INSTRUCTIONS TO FOLLOW:
Look below for the line containing "Some prv =>"; from there, print each line exactly up to and including the line containing "store 8 (li + i_truncatesize)", and stop.
○ ○ ○ ○
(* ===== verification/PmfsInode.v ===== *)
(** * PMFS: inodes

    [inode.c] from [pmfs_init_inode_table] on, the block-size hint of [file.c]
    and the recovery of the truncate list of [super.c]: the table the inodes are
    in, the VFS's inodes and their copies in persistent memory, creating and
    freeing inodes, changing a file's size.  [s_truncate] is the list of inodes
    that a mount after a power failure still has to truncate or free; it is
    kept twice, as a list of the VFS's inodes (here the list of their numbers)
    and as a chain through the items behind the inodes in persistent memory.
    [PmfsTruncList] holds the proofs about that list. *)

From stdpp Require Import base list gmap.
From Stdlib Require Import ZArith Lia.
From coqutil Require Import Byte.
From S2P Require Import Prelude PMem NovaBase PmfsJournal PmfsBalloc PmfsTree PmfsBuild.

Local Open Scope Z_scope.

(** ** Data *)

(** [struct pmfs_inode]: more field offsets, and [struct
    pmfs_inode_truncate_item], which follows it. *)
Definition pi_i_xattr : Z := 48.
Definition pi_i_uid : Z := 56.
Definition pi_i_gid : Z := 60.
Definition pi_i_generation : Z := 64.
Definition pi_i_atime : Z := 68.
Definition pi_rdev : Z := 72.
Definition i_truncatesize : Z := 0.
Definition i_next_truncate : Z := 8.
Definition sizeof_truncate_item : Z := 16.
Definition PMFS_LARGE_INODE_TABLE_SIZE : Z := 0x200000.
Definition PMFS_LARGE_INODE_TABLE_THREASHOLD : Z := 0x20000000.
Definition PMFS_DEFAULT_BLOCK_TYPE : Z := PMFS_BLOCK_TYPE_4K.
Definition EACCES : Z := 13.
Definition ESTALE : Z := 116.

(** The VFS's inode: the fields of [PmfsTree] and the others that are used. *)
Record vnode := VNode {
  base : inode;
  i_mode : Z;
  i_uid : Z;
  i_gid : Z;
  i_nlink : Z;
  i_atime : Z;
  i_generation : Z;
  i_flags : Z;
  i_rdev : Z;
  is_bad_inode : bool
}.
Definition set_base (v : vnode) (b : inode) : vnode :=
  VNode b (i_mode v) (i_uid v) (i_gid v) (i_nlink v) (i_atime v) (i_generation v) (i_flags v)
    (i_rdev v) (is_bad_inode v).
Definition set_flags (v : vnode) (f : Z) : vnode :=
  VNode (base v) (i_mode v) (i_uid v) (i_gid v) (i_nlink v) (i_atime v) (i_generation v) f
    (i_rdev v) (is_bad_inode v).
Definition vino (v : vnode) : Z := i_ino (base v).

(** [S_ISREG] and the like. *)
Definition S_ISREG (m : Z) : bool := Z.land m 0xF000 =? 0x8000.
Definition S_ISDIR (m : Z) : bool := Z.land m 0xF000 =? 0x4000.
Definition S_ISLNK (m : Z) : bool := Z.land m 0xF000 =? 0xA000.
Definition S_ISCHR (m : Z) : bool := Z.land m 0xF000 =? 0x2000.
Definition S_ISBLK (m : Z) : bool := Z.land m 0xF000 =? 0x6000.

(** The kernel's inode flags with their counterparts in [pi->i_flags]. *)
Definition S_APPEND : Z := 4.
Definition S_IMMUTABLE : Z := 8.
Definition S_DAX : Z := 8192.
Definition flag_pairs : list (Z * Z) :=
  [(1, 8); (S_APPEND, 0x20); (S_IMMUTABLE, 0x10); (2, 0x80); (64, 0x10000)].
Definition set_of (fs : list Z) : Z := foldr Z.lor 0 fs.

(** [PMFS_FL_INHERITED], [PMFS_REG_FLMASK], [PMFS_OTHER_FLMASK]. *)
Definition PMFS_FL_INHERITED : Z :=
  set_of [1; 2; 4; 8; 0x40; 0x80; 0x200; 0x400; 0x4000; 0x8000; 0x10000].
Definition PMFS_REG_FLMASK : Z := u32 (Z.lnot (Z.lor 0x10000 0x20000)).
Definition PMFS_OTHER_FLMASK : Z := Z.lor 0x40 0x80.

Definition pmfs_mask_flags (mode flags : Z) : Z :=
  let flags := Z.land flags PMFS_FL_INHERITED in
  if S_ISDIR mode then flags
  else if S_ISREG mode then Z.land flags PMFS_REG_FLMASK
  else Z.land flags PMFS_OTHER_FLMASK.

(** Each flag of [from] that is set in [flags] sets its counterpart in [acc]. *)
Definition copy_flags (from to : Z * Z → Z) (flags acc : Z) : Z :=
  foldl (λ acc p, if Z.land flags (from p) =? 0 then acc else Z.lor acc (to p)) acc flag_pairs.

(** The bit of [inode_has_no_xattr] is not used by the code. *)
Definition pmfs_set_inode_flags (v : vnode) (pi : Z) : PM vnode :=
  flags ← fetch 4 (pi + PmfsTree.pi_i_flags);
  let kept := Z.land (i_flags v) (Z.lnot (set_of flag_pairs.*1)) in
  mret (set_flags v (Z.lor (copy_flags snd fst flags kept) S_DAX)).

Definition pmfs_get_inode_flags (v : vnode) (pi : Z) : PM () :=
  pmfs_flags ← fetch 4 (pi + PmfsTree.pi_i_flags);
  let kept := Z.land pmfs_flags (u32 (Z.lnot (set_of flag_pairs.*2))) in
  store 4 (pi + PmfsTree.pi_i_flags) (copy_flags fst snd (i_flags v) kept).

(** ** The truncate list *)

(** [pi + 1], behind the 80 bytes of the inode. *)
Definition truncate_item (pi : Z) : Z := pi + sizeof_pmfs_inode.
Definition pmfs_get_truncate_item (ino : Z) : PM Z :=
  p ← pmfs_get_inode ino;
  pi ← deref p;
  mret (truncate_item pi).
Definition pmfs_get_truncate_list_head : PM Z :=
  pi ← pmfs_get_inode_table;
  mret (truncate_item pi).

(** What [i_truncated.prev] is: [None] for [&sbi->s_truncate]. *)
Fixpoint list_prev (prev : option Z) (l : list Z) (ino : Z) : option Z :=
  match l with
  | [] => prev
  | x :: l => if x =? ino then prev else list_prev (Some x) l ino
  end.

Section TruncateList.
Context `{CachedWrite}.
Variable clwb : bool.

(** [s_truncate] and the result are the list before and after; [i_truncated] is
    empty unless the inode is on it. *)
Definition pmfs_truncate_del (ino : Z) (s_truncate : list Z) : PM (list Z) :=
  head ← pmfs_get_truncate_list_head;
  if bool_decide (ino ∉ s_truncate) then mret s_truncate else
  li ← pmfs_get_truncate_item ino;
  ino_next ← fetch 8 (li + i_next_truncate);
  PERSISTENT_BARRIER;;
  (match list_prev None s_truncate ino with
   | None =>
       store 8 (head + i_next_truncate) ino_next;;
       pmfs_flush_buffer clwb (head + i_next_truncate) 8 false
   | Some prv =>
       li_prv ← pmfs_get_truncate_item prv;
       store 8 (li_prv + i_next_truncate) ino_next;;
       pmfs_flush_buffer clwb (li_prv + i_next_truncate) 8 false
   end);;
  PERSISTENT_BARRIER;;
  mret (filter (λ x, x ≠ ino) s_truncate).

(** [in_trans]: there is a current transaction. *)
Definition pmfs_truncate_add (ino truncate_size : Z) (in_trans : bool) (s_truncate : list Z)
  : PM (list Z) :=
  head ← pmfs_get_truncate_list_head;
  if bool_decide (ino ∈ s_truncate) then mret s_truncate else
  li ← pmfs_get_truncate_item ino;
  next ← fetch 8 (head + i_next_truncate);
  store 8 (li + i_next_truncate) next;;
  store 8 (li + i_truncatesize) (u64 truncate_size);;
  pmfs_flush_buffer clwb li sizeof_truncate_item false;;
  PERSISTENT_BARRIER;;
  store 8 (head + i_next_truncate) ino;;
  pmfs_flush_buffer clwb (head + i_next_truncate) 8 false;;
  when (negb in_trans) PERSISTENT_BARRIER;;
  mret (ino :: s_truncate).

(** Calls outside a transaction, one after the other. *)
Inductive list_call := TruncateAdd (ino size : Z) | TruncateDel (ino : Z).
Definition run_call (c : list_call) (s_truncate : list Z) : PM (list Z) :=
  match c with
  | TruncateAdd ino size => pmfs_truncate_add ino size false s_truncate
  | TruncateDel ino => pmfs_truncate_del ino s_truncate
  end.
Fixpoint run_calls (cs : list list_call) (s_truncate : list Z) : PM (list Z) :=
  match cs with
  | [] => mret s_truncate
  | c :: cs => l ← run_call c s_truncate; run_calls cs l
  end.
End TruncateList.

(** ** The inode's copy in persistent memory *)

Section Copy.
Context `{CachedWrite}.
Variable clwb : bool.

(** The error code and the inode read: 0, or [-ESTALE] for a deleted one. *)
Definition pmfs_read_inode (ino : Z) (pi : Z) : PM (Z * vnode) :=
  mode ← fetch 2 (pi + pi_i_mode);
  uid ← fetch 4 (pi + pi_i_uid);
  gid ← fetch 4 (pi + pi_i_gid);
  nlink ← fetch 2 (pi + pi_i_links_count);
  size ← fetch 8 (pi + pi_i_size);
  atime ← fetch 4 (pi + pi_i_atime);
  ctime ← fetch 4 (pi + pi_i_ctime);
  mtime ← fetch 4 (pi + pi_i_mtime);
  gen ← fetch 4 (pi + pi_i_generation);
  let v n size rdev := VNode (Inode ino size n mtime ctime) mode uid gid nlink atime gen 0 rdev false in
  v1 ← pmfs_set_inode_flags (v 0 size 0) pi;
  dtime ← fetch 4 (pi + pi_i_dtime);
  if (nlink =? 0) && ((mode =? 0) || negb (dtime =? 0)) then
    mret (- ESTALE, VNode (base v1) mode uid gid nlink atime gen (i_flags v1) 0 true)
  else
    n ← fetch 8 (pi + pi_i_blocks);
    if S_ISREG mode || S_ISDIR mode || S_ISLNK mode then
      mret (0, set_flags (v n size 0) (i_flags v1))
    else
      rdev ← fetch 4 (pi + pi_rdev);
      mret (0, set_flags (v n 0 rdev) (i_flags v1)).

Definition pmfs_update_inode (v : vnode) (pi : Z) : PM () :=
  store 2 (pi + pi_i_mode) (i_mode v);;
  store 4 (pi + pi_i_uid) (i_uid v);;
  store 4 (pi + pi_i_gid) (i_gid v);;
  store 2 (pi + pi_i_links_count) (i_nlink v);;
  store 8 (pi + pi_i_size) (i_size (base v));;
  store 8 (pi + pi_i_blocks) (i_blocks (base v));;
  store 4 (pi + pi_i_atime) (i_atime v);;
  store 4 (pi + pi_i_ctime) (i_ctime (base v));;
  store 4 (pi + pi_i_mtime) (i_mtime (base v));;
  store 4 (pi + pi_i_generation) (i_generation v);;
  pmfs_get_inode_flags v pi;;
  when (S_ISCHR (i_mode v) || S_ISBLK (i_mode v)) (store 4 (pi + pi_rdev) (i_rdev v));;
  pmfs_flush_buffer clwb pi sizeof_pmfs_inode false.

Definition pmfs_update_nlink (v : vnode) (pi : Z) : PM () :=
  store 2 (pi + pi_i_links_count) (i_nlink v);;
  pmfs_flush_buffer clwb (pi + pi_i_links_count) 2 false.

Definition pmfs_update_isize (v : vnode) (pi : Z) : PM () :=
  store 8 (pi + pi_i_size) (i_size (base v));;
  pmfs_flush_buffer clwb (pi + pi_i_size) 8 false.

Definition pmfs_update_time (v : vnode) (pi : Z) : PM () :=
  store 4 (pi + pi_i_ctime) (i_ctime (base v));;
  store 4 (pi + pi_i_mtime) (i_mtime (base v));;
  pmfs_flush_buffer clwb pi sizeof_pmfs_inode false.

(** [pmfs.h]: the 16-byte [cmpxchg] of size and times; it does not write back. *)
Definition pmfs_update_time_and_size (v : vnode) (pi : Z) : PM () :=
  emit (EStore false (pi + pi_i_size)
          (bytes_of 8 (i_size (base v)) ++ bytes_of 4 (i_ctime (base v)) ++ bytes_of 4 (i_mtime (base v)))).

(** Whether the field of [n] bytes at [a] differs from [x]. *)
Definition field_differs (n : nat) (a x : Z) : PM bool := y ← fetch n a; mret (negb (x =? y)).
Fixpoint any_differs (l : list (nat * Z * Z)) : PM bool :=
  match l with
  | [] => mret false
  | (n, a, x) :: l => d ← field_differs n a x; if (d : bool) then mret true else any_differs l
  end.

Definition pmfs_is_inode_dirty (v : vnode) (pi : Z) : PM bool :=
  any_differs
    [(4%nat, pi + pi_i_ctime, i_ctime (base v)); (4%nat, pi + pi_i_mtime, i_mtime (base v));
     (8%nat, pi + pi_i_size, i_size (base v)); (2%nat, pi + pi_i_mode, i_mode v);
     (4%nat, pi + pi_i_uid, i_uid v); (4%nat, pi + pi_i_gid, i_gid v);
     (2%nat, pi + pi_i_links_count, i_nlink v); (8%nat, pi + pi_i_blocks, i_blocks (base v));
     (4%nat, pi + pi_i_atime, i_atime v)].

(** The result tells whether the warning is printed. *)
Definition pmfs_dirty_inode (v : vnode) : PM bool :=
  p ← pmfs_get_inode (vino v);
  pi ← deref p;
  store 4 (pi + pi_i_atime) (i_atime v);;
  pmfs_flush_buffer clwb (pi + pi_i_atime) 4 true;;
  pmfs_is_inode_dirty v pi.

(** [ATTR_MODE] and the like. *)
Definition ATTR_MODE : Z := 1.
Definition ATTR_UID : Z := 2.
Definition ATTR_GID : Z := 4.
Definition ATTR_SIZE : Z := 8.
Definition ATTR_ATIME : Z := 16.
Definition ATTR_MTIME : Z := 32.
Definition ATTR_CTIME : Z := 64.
○ ○ ○ ○
RESPONSE:
   | Some prv =>
       li_prv ← pmfs_get_truncate_item prv;
       store 8 (li_prv + i_next_truncate) ino_next;;
       pmfs_flush_buffer clwb (li_prv + i_next_truncate) 8 false
   end);;
  PERSISTENT_BARRIER;;
  mret (filter (λ x, x ≠ ino) s_truncate).

(** [in_trans]: there is a current transaction. *)
Definition pmfs_truncate_add (ino truncate_size : Z) (in_trans : bool) (s_truncate : list Z)
  : PM (list Z) :=
  head ← pmfs_get_truncate_list_head;
  if bool_decide (ino ∈ s_truncate) then mret s_truncate else
  li ← pmfs_get_truncate_item ino;
  next ← fetch 8 (head + i_next_truncate);
  store 8 (li + i_next_truncate) next;;
  store 8 (li + i_truncatesize) (u64 truncate_size);;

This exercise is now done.